Stored data entries
(** Lines 94-161: everything after a successful final read. *)
Definition process (args : Args) (now : datetime) (cam : camera) (raw_frame : RawFrame)
  : Run unit :=
  let output_folder := output_folder args in
  emit GetInfo;;
  let inf := fst (info cam) in
  let lut := snd (info cam) in
  emit Convert;;
  let temp_frame := convert_to_frame cam raw_frame lut in
  temp_min <- lift (np_min temp_frame);;
  temp_max <- lift (np_max temp_frame);;
  let temp_mean := np_mean temp_frame in
  let temp_std := np_std temp_frame in
  print_statistics temp_min temp_max temp_mean temp_std;;
  let timestamp := strftime now in
  let temp_normalized := normalize temp_frame temp_min temp_max in
  let temp_colored := applyColorMap temp_normalized in
  let image_filename := (output_folder, image_name timestamp) in
  write_file image_filename (PngFile temp_colored);;
  print (nl +:+ "Image saved to: " +:+ path_str image_filename);;
  let numpy_filename := (output_folder, numpy_name timestamp) in
  write_file numpy_filename (NpyFile temp_frame);;
  print ("Raw temperature data saved to: " +:+ path_str numpy_filename);;
  let metadata_filename := (output_folder, metadata_name timestamp) in
  write_file metadata_filename
    (TextFile (metadata_text timestamp (width cam) (height cam)
                 temp_min temp_max temp_mean temp_std inf));;
  print ("Metadata saved to: " +:+ path_str metadata_filename);;
  let simple_filename := (output_folder, simple_name timestamp) in
  write_file simple_filename (TextFile (simple_text temp_min temp_max));;
  print ("Min/max file saved to: " +:+ path_str simple_filename);;
  emit Release;;
  print (nl +:+ "Done!").
(** X13. Lines 50-54 divide every scaled flux and uncertainty by the
    median read, at index [cfid - 1], from the first row of the table
    bound to [precomputed_data], whenever that name is bound and the index
    is in range for every filter of the history. *)
Theorem bound_name_divides (g : globals) (t : catalog) (medians : list float)
        (r : row) (rest : DataFrame) (CTAO_blazar : catalog) (s : log) :
  let pdf := r :: rest in
  in_catalog CTAO_blazar (objectId r) = true ->
  precomputed_data g = Some t ->
  py_index (map array_of_medians t) 0 = Ok medians ->
  (forall e, In e pdf -> exists m, py_index medians (cfid e - 1) = Ok m) ->
  standardized_flux_ g pdf CTAO_blazar s
  = (s ++ CatalogLookup (objectId r) :: map flux_event pdf,
     Ok (map (fun e => PrimFloat.div (PrimFloat.mul 1000 (fst (flux_of e)))
                                     (median_of medians (cfid e))) pdf,
         map (fun e => PrimFloat.div (PrimFloat.mul 1000 (snd (flux_of e)))
                                     (median_of medians (cfid e))) pdf)).
Proof.
  intros pdf Hin Hg Ht Hall. unfold pdf. rewrite run_present by exact Hin.
  fold pdf. rewrite !np_full_map.
  rewrite (filter_loop_run g t medians pdf _ _ _ Hg Ht).
  - do 2 f_equal. f_equal; apply map_ext_in; intros e He;
      replace (existsb (Z.eqb (cfid e)) (unique (map cfid pdf))) with true;
      try reflexivity; symmetry; apply existsb_exists; exists (cfid e);
      (split; [apply unique_complete, in_map, He | apply Z.eqb_refl]).
  - intros fid Hfid. apply unique_sound, in_map_iff in Hfid.
    destruct Hfid as (e & <- & He). now apply Hall.
Qed.

(** *** No state is carried from one invocation to the next *)

Lemma loc_ztf_name_uniform (CTAO_blazar : catalog) (name : string) :
  uniform (loc_ztf_name CTAO_blazar name).
Proof.
  unfold loc_ztf_name. apply uniform_bind; [apply uniform_emit |].
  intros _. apply uniform_ret.
Qed.

Lemma scaled_fluxes_uniform (pdf : DataFrame) :
  uniform (scaled_fluxes apparent_flux pdf).
Proof.
  unfold scaled_fluxes. apply uniform_bind.
  - apply uniform_list_comp. intros r. unfold call_apparent_flux.
    apply uniform_bind; [apply uniform_emit |]. intros _. apply uniform_ret.
  - intros fluxes. apply uniform_lift.
Qed.

Lemma filter_body_uniform (g : globals) (pdf : DataFrame)
      (flux_dc sigma_flux_dc : list float) (fid : Z)
      (acc : list float * list float) :
  uniform (filter_body g pdf flux_dc sigma_flux_dc fid acc).
Proof.
  destruct acc as [std_flux sigma_std_flux]. unfold filter_body.
  repeat (apply uniform_bind; [apply uniform_lift | intros ?]).
  apply uniform_ret.
Qed.

Lemma standardized_flux__uniform (g : globals) (pdf : DataFrame)
      (CTAO_blazar : catalog) :
  uniform (standardized_flux_ g pdf CTAO_blazar).
Proof.
  unfold Utils.standardized_flux_.
  apply uniform_bind; [apply uniform_lift |]. intros name.
  apply uniform_bind; [apply loc_ztf_name_uniform |]. intros CTAO_data.
  destruct (negb (empty CTAO_data)); [| apply uniform_ret].
  apply uniform_bind; [apply scaled_fluxes_uniform |].
  intros [flux_dc sigma_flux_dc].
  apply uniform_for_each. intros fid acc. apply filter_body_uniform.
Qed.

(** *** The claims on [standardized_flux_] *)

(** C2. For an alert whose objectId (the one of its first row) has no row
    in the catalog, the normalizer returns, without raising, two sequences
    as long as the history whose every value is NaN; the only collaborator
    call it makes is the catalog selection, so the flux conversion
    primitive is never invoked. *)
Theorem absent_objectId_returns_nan (g : globals) (r : row) (rest : DataFrame)
        (CTAO_blazar : catalog) (s : log) :
  in_catalog CTAO_blazar (objectId r) = false ->
  let pdf := r :: rest in
  exists std_flux sigma_std_flux,
    standardized_flux_ g pdf CTAO_blazar s
    = (s ++ [CatalogLookup (objectId r)], Ok (std_flux, sigma_std_flux))
    /\ length std_flux = length pdf
    /\ length sigma_std_flux = length pdf
    /\ Forall (fun v => v = nan) std_flux
    /\ Forall (fun v => v = nan) sigma_std_flux.
Proof.
  intros Habs pdf.
  exists (np_full (length pdf) nan), (np_full (length pdf) nan).
  split; [exact (run_absent g r rest CTAO_blazar s Habs) |].
  unfold np_full. rewrite repeat_length.
  repeat split; apply Forall_forall; intros v Hv;
    now apply repeat_spec in Hv.
Qed.

(** C3, as the code has it. For an alert with no epoch the normalizer
    raises [IndexError] when it reads the objectId of the first row; it
    has then made no catalog selection and no flux conversion, and it
    returns no sequences. *)
Theorem empty_history_raises_IndexError (g : globals) (CTAO_blazar : catalog)
        (s : log) :
  standardized_flux_ g [] CTAO_blazar s = (s, Raise IndexError).
Proof. reflexivity. Qed.

(** C4. For an alert whose objectId is in the catalog, the arrays the
    loop over the filters divides ([flux_dc] and [sigma_flux_dc]) hold,
    for every epoch, the flux and the uncertainty returned by the
    conversion primitive multiplied by the literal 1000, whatever the
    catalog, the global namespace and the history are. *)
Theorem fluxes_scaled_by_1000 (g : globals) (r : row) (rest : DataFrame)
        (CTAO_blazar : catalog) (s : log) :
  in_catalog CTAO_blazar (objectId r) = true ->
  let pdf := r :: rest in
  let s' := s ++ CatalogLookup (objectId r) :: map flux_event pdf in
  exists flux_dc sigma_flux_dc,
    scaled_fluxes apparent_flux pdf (s ++ [CatalogLookup (objectId r)])
    = (s', Ok (flux_dc, sigma_flux_dc))
    /\ (forall i e, nth_error pdf i = Some e ->
          nth_error flux_dc i = Some (PrimFloat.mul 1000 (fst (flux_of e)))
          /\ nth_error sigma_flux_dc i
             = Some (PrimFloat.mul 1000 (snd (flux_of e))))
    /\ standardized_flux_ g pdf CTAO_blazar s
       = for_each (unique (map cfid pdf))
           (filter_body g pdf flux_dc sigma_flux_dc)
           (np_full (length pdf) nan, np_full (length pdf) nan) s'.
Proof.
  intros Hin pdf s'.
  exists (map (fun e => PrimFloat.mul 1000 (fst (flux_of e))) pdf),
         (map (fun e => PrimFloat.mul 1000 (snd (flux_of e))) pdf).
  split; [| split].
  - unfold pdf. rewrite scaled_fluxes_run. unfold s'.
    now rewrite <- app_assoc.
  - intros i e Hi. rewrite !nth_error_map, Hi. now split.
  - exact (run_present g r rest CTAO_blazar s Hin).
Qed.
(** C4.  When the requested [campaignId] parses to a number that is the id
    of a campaign of the dataset, GET /campaign-data answers 200 and its
    body is one campaign object, a campaign of the dataset whose [id] is
    the requested number; where the ids of the dataset are unique it is
    the only campaign with that id. *)
Theorem campaign_data_found (st : store) (data : MarketingData.t)
    (campaignId : string) (n : Z) :
  marketing_data_json st = Some data ->
  parseInt campaignId = Some n ->
  In n (map Campaign.id (MarketingData.campaigns data)) ->
  exists campaign,
    get_campaign_data st (Some campaignId)
    = Respond 200 (Campaign.to_json campaign) /\
    In campaign (MarketingData.campaigns data) /\
    Campaign.id campaign = n /\
    field "id" (Campaign.to_json campaign) = Some (JNum n) /\
    (NoDup (map Campaign.id (MarketingData.campaigns data)) ->
     forall c, In c (MarketingData.campaigns data) ->
               Campaign.id c = n -> c = campaign).
Proof.
  intros Hdata Hparse Hin.
  destruct (find_id_some _ _ Hin) as (campaign & Hfind & Hc & Hid).
  exists campaign.
  rewrite (get_campaign_data_parsed st data campaignId n Hdata Hparse), Hfind.
  repeat split; auto.
  - rewrite <- Hid; apply campaign_to_json_id.
  - intros Hnd c Hc' Hid'.
    apply (NoDup_map_injective Campaign.id _ Hnd); congruence.
Qed.

Lemma campaign_data_found_witness :
  exists campaign,
    get_campaign_data Sample.files (Some "2")
    = Respond 200 (Campaign.to_json campaign) /\
    Campaign.id campaign = 2.
Proof.
  destruct (campaign_data_found Sample.files Sample.marketing "2" 2)
    as (campaign & Hget & _ & Hid & _).
  - reflexivity.
  - reflexivity.
  - simpl; auto.
  - exists campaign; auto.
Defined.

(** X4.  The decimal numeral of the id of a campaign of the dataset,
    which is what the code prints for an id that is a safe integer,
    selects a campaign with that id. *)
Corollary campaign_data_numeral (st : store) (data : MarketingData.t)
    (c : Campaign.t) :
  marketing_data_json st = Some data ->
  In c (MarketingData.campaigns data) ->
  safe_integer (Campaign.id c) ->
  exists campaign,
    get_campaign_data st (Some (toString (Campaign.id c)))
    = Respond 200 (Campaign.to_json campaign) /\
    Campaign.id campaign = Campaign.id c /\
    field "id" (Campaign.to_json campaign) = Some (JNum (Campaign.id c)).
Proof.
  intros Hdata Hc _.
  rewrite (get_campaign_data_parsed st data _ _ Hdata
             (parseInt_toString (Campaign.id c))).
  destruct (find_id_some (MarketingData.campaigns data) (Campaign.id c))
    as (campaign & -> & _ & Hid); [now apply in_map|].
  exists campaign; repeat split; auto.
  rewrite <- Hid; apply campaign_to_json_id.
Qed.
(** Assigning one link attribute leaves the other one alone. *)
Lemma nxt_set_next h p nd v l :
  nxt (<[p:=set_next v nd]> h) l = if decide (p = l) then v else nxt h l.
Proof. by rewrite nxt_insert. Qed.

Lemma nxt_set_prev h p nd v l :
  h !! p = Some nd → nxt (<[p:=set_prev v nd]> h) l = nxt h l.
Proof.
  intros H. rewrite nxt_insert. case_decide; [subst|done].
  unfold nxt. by rewrite H.
Qed.

Lemma prv_set_prev h p nd v l :
  prv (<[p:=set_prev v nd]> h) l = if decide (p = l) then v else prv h l.
Proof. by rewrite prv_insert. Qed.

Lemma prv_set_next h p nd v l :
  h !! p = Some nd → prv (<[p:=set_next v nd]> h) l = prv h l.
Proof.
  intros H. rewrite prv_insert. case_decide; [subst|done].
  unfold prv. by rewrite H.
Qed.

Lemma chain_cons h a b xs :
  chain h (a :: b :: xs) ↔ nxt h a = Some b ∧ prv h b = Some a ∧ chain h (b :: xs).
Proof. done. Qed.

Lemma chain_app h xs a ys :
  chain h (xs ++ a :: ys) ↔ chain h (xs ++ [a]) ∧ chain h (a :: ys).
Proof.
  induction xs as [|x [|y xs] IH].
  - simpl. tauto.
  - simpl. destruct ys; simpl; tauto.
  - change ((x :: y :: xs) ++ a :: ys) with (x :: y :: (xs ++ a :: ys)).
    change ((x :: y :: xs) ++ [a]) with (x :: y :: (xs ++ [a])).
    rewrite !chain_cons. simpl in IH. tauto.
Qed.

(** A chain reads neither [next] of its last element nor [prev] of its
    first. *)
Lemma chain_agree h h' xs :
  (∀ i l, xs !! i = Some l → S i < length xs → nxt h' l = nxt h l) →
  (∀ i l, xs !! S i = Some l → prv h' l = prv h l) →
  chain h xs → chain h' xs.
Proof.
  induction xs as [|a [|b xs] IH]; [done..|].
  intros Hn Hp. rewrite !chain_cons. intros (Ha & Hb & Hc).
  split_and!.
  - rewrite (Hn 0 a); [done..|simpl; lia].
  - by rewrite (Hp 0 b).
  - apply IH; [| |done].
    + intros i l Hi Hlt. apply (Hn (S i)); [done|simpl in *; lia].
    + intros i l Hi. by apply (Hp (S i)).
Qed.

(** Every element of a chain of two elements or more is allocated. *)
Lemma chain_alloc h xs l :
  chain h xs → 2 ≤ length xs → l ∈ xs → is_Some (h !! l).
Proof.
  induction xs as [|a [|b xs] IH]; simpl; [lia..|].
  intros (Ha & Hb & Hc) _ Hl.
  apply elem_of_cons in Hl as [->|Hl].
  - apply nxt_Some in Ha as (? & -> & _). eauto.
  - destruct xs as [|c xs].
    + apply list_elem_of_singleton in Hl as ->.
      apply prv_Some in Hb as (? & -> & _). eauto.
    + apply IH; [done|simpl; lia|done].
Qed.

End Chain.

#[global] Arguments chain {V Time} h xs : simpl never.

(** ** Running the monad *)

Section Run.
Context {S : Type}.

Lemma run_bind {A B} (m : M S A) (f : A → M S B) s :
  (m ≫= f) s = match m s with
               | Returns (a, s') => f a s'
               | Raises e => Raises e
               end.
Proof. done. Qed.

Lemma run_ret {A} (a : A) (s : S) : ret a s = Returns (a, s).
Proof. done. Qed.

Lemma run_gets {A} (f : S → A) s : gets f s = Returns (f s, s).
Proof. done. Qed.

Lemma run_modify (f : S → S) s : modify f s = Returns (tt, f s).
Proof. done. Qed.

Lemma run_bind_Returns {A B} (m : M S A) (f : A → M S B) s a s' :
  m s = Returns (a, s') → (m ≫= f) s = f a s'.
Proof. intros H. by rewrite run_bind, H. Qed.

Lemma run_bind_Raises {A B} (m : M S A) (f : A → M S B) s e :
  m s = Raises e → (m ≫= f) s = Raises e.
Proof. intros H. by rewrite run_bind, H. Qed.

End Run.

Section NodeAccess.
Context {V Time : Type}.
Implicit Types (self : LRUCache V Time) (nd : LRUNode V Time).

Lemma run_load self l nd :
  heap self !! l = Some nd → LRUCache.load l self = Returns (nd, self).
Proof. intros H. unfold LRUCache.load. by rewrite H. Qed.

Lemma run_store self l nd f :
  heap self !! l = Some nd →
  LRUCache.store l f self = Returns (tt, with_heap (insert l (f nd)) self).
Proof.
  intros H. unfold LRUCache.store.
  by rewrite (run_bind_Returns _ _ _ _ _ (run_load _ _ _ H)).
Qed.

Lemma run_deref self l : LRUCache.deref (Some l) self = Returns (l, self).
Proof. done. Qed.

End NodeAccess.

(** ** Splicing *)

Section Splice.
Context {V Time : Type}.
Implicit Types (self : LRUCache V Time) (h : gmap loc (LRUNode V Time)).
Implicit Types (l p n : loc) (xs ys pre post : list loc).

Lemma entry_insert h p nd l :
  entry (<[p:=nd]> h) l = if decide (p = l) then (key nd, value nd) else entry h l.
Proof. unfold entry. rewrite lookup_insert. by case_decide. Qed.

(** [_remove_node] takes an inner element out of a chain. *)
Lemma remove_node_spec self pre l post :
  pre ≠ [] → post ≠ [] →
  NoDup (pre ++ l :: post) →
  chain (heap self) (pre ++ l :: post) →
  ∃ h', LRUCache._remove_node l self = Returns (tt, with_heap (λ _, h') self)
      ∧ chain h' (pre ++ post)
      ∧ dom h' = dom (heap self)
      ∧ h' !! l = heap self !! l
      ∧ (∀ x, entry h' x = entry (heap self) x)
      ∧ (∀ ys, (∀ y, y ∈ ys → y ∉ pre ++ l :: post) →
               chain (heap self) ys → chain h' ys).
Proof.
  intros Hpre Hpost Hnd Hch.
  destruct (exists_last Hpre) as (pre' & p & ->).
  destruct post as [|n post]; [done|]. clear Hpre Hpost.
  rewrite <-app_assoc in Hnd, Hch. simpl in Hnd, Hch.
  apply chain_app in Hch as [Hch1 Hch2].
  apply chain_cons in Hch2 as (Hpl & Hlp & Hch2).
  apply chain_cons in Hch2 as (Hln & Hnl & Hch2).
  apply NoDup_app in Hnd as (Hnd1 & Hnd2 & Hnd3).
  apply NoDup_cons in Hnd3 as [Hp Hnd3].
  apply NoDup_cons in Hnd3 as [Hl Hnd3].
  apply NoDup_cons in Hnd3 as [Hn Hnd3].
  assert (p ≠ l) as Hpl' by set_solver.
  assert (p ≠ n) as Hpn' by set_solver.
  assert (l ≠ n) as Hln' by set_solver.
  destruct (nxt_Some _ _ _ Hpl) as (pd & Hpd & Hpd').
  destruct (nxt_Some _ _ _ Hln) as (ld & Hld & Hld').
  destruct (prv_Some _ _ _ Hlp) as (ld' & Hld1 & Hld1').
  destruct (prv_Some _ _ _ Hnl) as (nd & Hnd' & Hnd'').
  assert (ld' = ld) as -> by congruence.
  set (h1 := <[p := set_next (Some n) pd]> (heap self)).
  set (h2 := <[n := set_prev (Some p) nd]> h1).
  exists h2.
  assert (h1 !! n = Some nd) as Hh1n
    by (unfold h1; by rewrite lookup_insert_ne).
  assert (h1 !! l = Some ld) as Hh1l
    by (unfold h1; by rewrite lookup_insert_ne).
  assert (dom h2 = dom (heap self)) as Hdom.
  { unfold h2, h1. rewrite !dom_insert_L.
    apply elem_of_dom_2 in Hpd, Hnd'. set_solver. }
  assert (h2 !! l = heap self !! l) as Hl2
    by (unfold h2, h1; by rewrite !lookup_insert_ne).
  assert (∀ x, entry h2 x = entry (heap self) x) as Hent.
  { intros x. unfold h2, h1. rewrite !entry_insert.
    repeat case_decide; subst; unfold entry; simplify_map_eq; done. }
  assert (∀ x, nxt h2 x = if decide (p = x) then Some n else nxt (heap self) x)
    as Hnxt.
  { intros x. unfold h2. rewrite (nxt_set_prev _ _ _ _ _ Hh1n).
    unfold h1. apply nxt_set_next. }
  assert (∀ x, prv h2 x = if decide (n = x) then Some p else prv (heap self) x)
    as Hprv.
  { intros x. unfold h2. rewrite prv_set_prev. case_decide; [done|].
    unfold h1. by rewrite (prv_set_next _ _ _ _ _ Hpd). }
  assert (LRUCache._remove_node l self
          = Returns (tt, with_heap (λ _, h2) self)) as Hrun.
  { unfold LRUCache._remove_node.
    rewrite (run_bind_Returns _ _ _ _ _ (run_load _ _ _ Hld)).
    rewrite (run_bind_Returns _ _ _ _ _ (run_load _ _ _ Hld)).
    rewrite Hld1', Hld'.
    rewrite (run_bind_Returns _ _ _ _ _ (run_deref _ _)).
    rewrite (run_bind_Returns _ _ _ _ _ (run_store _ _ _ _ Hpd)).
    rewrite (run_bind_Returns _ _ _ _ _ (run_load (with_heap _ self) _ _ Hh1l)).
    rewrite Hld'.
    rewrite (run_bind_Returns _ _ _ _ _ (run_deref _ _)).
    by rewrite (run_store (with_heap _ self) _ _ _ Hh1n). }
  clearbody h2.
  split_and!.
  - done.
  - rewrite <-app_assoc. simpl. apply chain_app. split.
    + revert Hch1. apply chain_agree.
      * intros i x Hi Hlt. rewrite Hnxt.
        rewrite length_app in Hlt. simpl in Hlt.
        assert (x ∈ pre') as Hx.
        { rewrite lookup_app_l in Hi by lia.
          by apply list_elem_of_lookup_2 in Hi. }
        case_decide; set_solver.
      * intros i x Hi. rewrite Hprv.
        assert (x ∈ pre' ++ [p]) as Hx by by apply list_elem_of_lookup_2 in Hi.
        case_decide; set_solver.
    + apply chain_cons. split_and!.
      * rewrite Hnxt. by case_decide.
      * rewrite Hprv. by case_decide.
      * revert Hch2. apply chain_agree.
        -- intros i x Hi Hlt. rewrite Hnxt.
           assert (x ∈ n :: post) as Hx by by apply list_elem_of_lookup_2 in Hi.
           case_decide; set_solver.
        -- intros i x Hi. rewrite Hprv.
           assert (x ∈ post) as Hx by (by eapply list_elem_of_lookup_2, Hi).
           case_decide; set_solver.
  - done.
  - done.
  - done.
  - intros ys Hys. setoid_rewrite <-app_assoc in Hys. simpl in Hys.
    apply chain_agree.
    + intros i x Hi _. apply list_elem_of_lookup_2, Hys in Hi.
      rewrite Hnxt. case_decide; set_solver.
    + intros i x Hi. apply list_elem_of_lookup_2, Hys in Hi.
      rewrite Hprv. case_decide; set_solver.
Qed.
(* ===== verification/_CoqProject ===== *)
-Q . S2P
Prelude.v
Utf8.v
Trace.v
Core.v
Runner.v
Execution.v
Infrastructure.v
Preparation.v
Control.v
ToolAudit.v
AuditText.v
GrpcStreams.v
GrpcBridge.v
ShellGrammar.v
SshBridge.v
Paths.v
Net.v
SshManager.v
OpenClawDialect.v
Sandbox.v
Target.v
NativeSandbox.v
Deployments.v
BridgeSession.v
BridgeService.v
GoTime.v
Redaction.v
Docker.v
DockerTheorems.v
Credentials.v
ConfigDeployment.v
ConfigModel.v
Config.v
GatewayFrame.v
Gateway.v
GatewaySocket.v
GatewayRun.v
GatewaySafety.v
GatewayCallers.v
GatewayTheorems.v
Audio.v
Realtime.v
RealtimeSession.v
RealtimeTheorems.v
ConfigLoad.v
HarnessRuntime.v
DockerExec.v
DockerContract.v
HarnessManager.v
HarnessLife.v
HarnessFiles.v
HarnessConfig.v
DockerFiles.v
DockerNetwork.v
JsonFields.v
HermesClient.v
HermesConfig.v
OpenClawConfig.v
HarnessWorld.v
Voice.v
HarnessEvidence.v
Hermes.v
HermesLife.v
OpenClawResult.v
OpenClaw.v
OpenClawTheorems.v
Monitor.v
DockerResources.v
DockerImages.v
Kubernetes.v
KubeExec.v
KubeTheorems.v
KubeNetwork.v
KubeExecTheorems.v
KubeResources.v
MonitorRecorder.v
Lemma split_bytes_plain (sep : ascii) (part : bytes) :
  sep ∉ part -> split_bytes sep part = [part].
Proof.
  intros Hn. rewrite <- (app_nil_r part) at 1. by rewrite (split_bytes_app sep part [] [] []), app_nil_r.
Qed.

Lemma Cut_app (before after : string) (sep : ascii) :
  sep ∉ to_bytes before -> Cut (before +:+ String sep after) sep = Some (before, after).
Proof.
  induction before as [|c before IH]; intros Hn.
  - simpl. by rewrite Ascii.eqb_refl.
  - simpl in Hn. apply not_elem_of_cons in Hn as [Hc Hn].
    change (String c before +:+ String sep after) with (String c (before +:+ String sep after)).
    cbn [Cut]. by rewrite (proj2 (Ascii.eqb_neq c sep)), IH by congruence.
Qed.

Lemma Cut_sound (s before after : string) (sep : ascii) :
  Cut s sep = Some (before, after) -> s = before +:+ String sep after /\ sep ∉ to_bytes before.
Proof.
  revert before. induction s as [|c s IH]; intros before; [done|]. cbn [Cut].
  destruct (Ascii.eqb_spec c sep) as [->|Hc].
  - intros [= <- <-]. split; [done|apply not_elem_of_nil].
  - destruct (Cut s sep) as [[b a]|]; [|done]. intros [= <- <-].
    destruct (IH b eq_refl) as [-> Hn]. split; [done|]. simpl. apply not_elem_of_cons. by split.
Qed.

(** Joining parts and splitting them again. *)
Lemma concat_join (sep : ascii) (parts : list bytes) :
  parts <> [] -> concat (map (cons sep) parts) = sep :: join_bytes sep parts.
Proof.
  induction parts as [|part parts IH]; intros Hne; [done|].
  destruct parts as [|part' parts]; simpl in *; [by rewrite app_nil_r|].
  f_equal. f_equal. by rewrite <- IH.
Qed.

Lemma split_join (sep : ascii) (parts : list bytes) :
  parts <> [] -> Forall (fun part => sep ∉ part) parts ->
  split_bytes sep (join_bytes sep parts) = parts.
Proof.
  intros Hne Hall. induction Hall as [|part parts Hp Hall IH]; [done|].
  destruct parts as [|part' parts]; [by apply split_bytes_plain|].
  change (join_bytes sep (part :: part' :: parts))
    with (part ++ sep :: join_bytes sep (part' :: parts)).
  by rewrite split_bytes_sep, IH.
Qed.

(** [slices.Sort] of strings and [slices.Sorted(maps.Keys(m))]. *)
Definition string_le (a b : string) : Prop := String.leb a b = true.
#[export] Instance string_le_dec : RelDecision string_le.
Proof. intros a b. unfold string_le. apply _. Defined.
#[export] Instance string_le_total : Total string_le.
Proof. intros a b. unfold string_le. destruct (String.leb_total a b); auto. Qed.
Definition sorted_keys {A} (m : gmap string A) : list string := merge_sort string_le (map fst (map_to_list m)).
Lemma sorted_keys_sorted {A} (m : gmap string A) : Sorted string_le (sorted_keys m).
Proof. apply Sorted_merge_sort, _. Qed.
Lemma elem_of_sorted_keys {A} (m : gmap string A) key : key ∈ sorted_keys m <-> is_Some (m !! key).
Proof.
  unfold sorted_keys. rewrite merge_sort_Permutation. change map with (@fmap list _). split.
  - intros ([k a] & -> & Ha%elem_of_map_to_list)%list_elem_of_fmap. by exists a.
  - intros [a Ha]. apply list_elem_of_fmap. exists (key, a). split; [done|]. by apply elem_of_map_to_list.
Qed.

Lemma sublist_same_length {A} (l k : list A) : l `sublist_of` k -> (length k <= length l)%nat -> l = k.
Proof.
  induction 1 as [|x l k Hs IH|x l k Hs IH]; simpl; [done| |].
  - intros Hle. f_equal. apply IH. lia.
  - apply sublist_length in Hs. lia.
Qed.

> **What you will do**
The lines running from the start of the data through the one that contains "write_file metadata_filename" should be reproduced exactly, and only those.

> **Exercise output**
(** Lines 94-161: everything after a successful final read. *)
Definition process (args : Args) (now : datetime) (cam : camera) (raw_frame : RawFrame)
  : Run unit :=
  let output_folder := output_folder args in
  emit GetInfo;;
  let inf := fst (info cam) in
  let lut := snd (info cam) in
  emit Convert;;
  let temp_frame := convert_to_frame cam raw_frame lut in
  temp_min <- lift (np_min temp_frame);;
  temp_max <- lift (np_max temp_frame);;
  let temp_mean := np_mean temp_frame in
  let temp_std := np_std temp_frame in
  print_statistics temp_min temp_max temp_mean temp_std;;
  let timestamp := strftime now in
  let temp_normalized := normalize temp_frame temp_min temp_max in
  let temp_colored := applyColorMap temp_normalized in
  let image_filename := (output_folder, image_name timestamp) in
  write_file image_filename (PngFile temp_colored);;
  print (nl +:+ "Image saved to: " +:+ path_str image_filename);;
  let numpy_filename := (output_folder, numpy_name timestamp) in
  write_file numpy_filename (NpyFile temp_frame);;
  print ("Raw temperature data saved to: " +:+ path_str numpy_filename);;
  let metadata_filename := (output_folder, metadata_name timestamp) in
  write_file metadata_filename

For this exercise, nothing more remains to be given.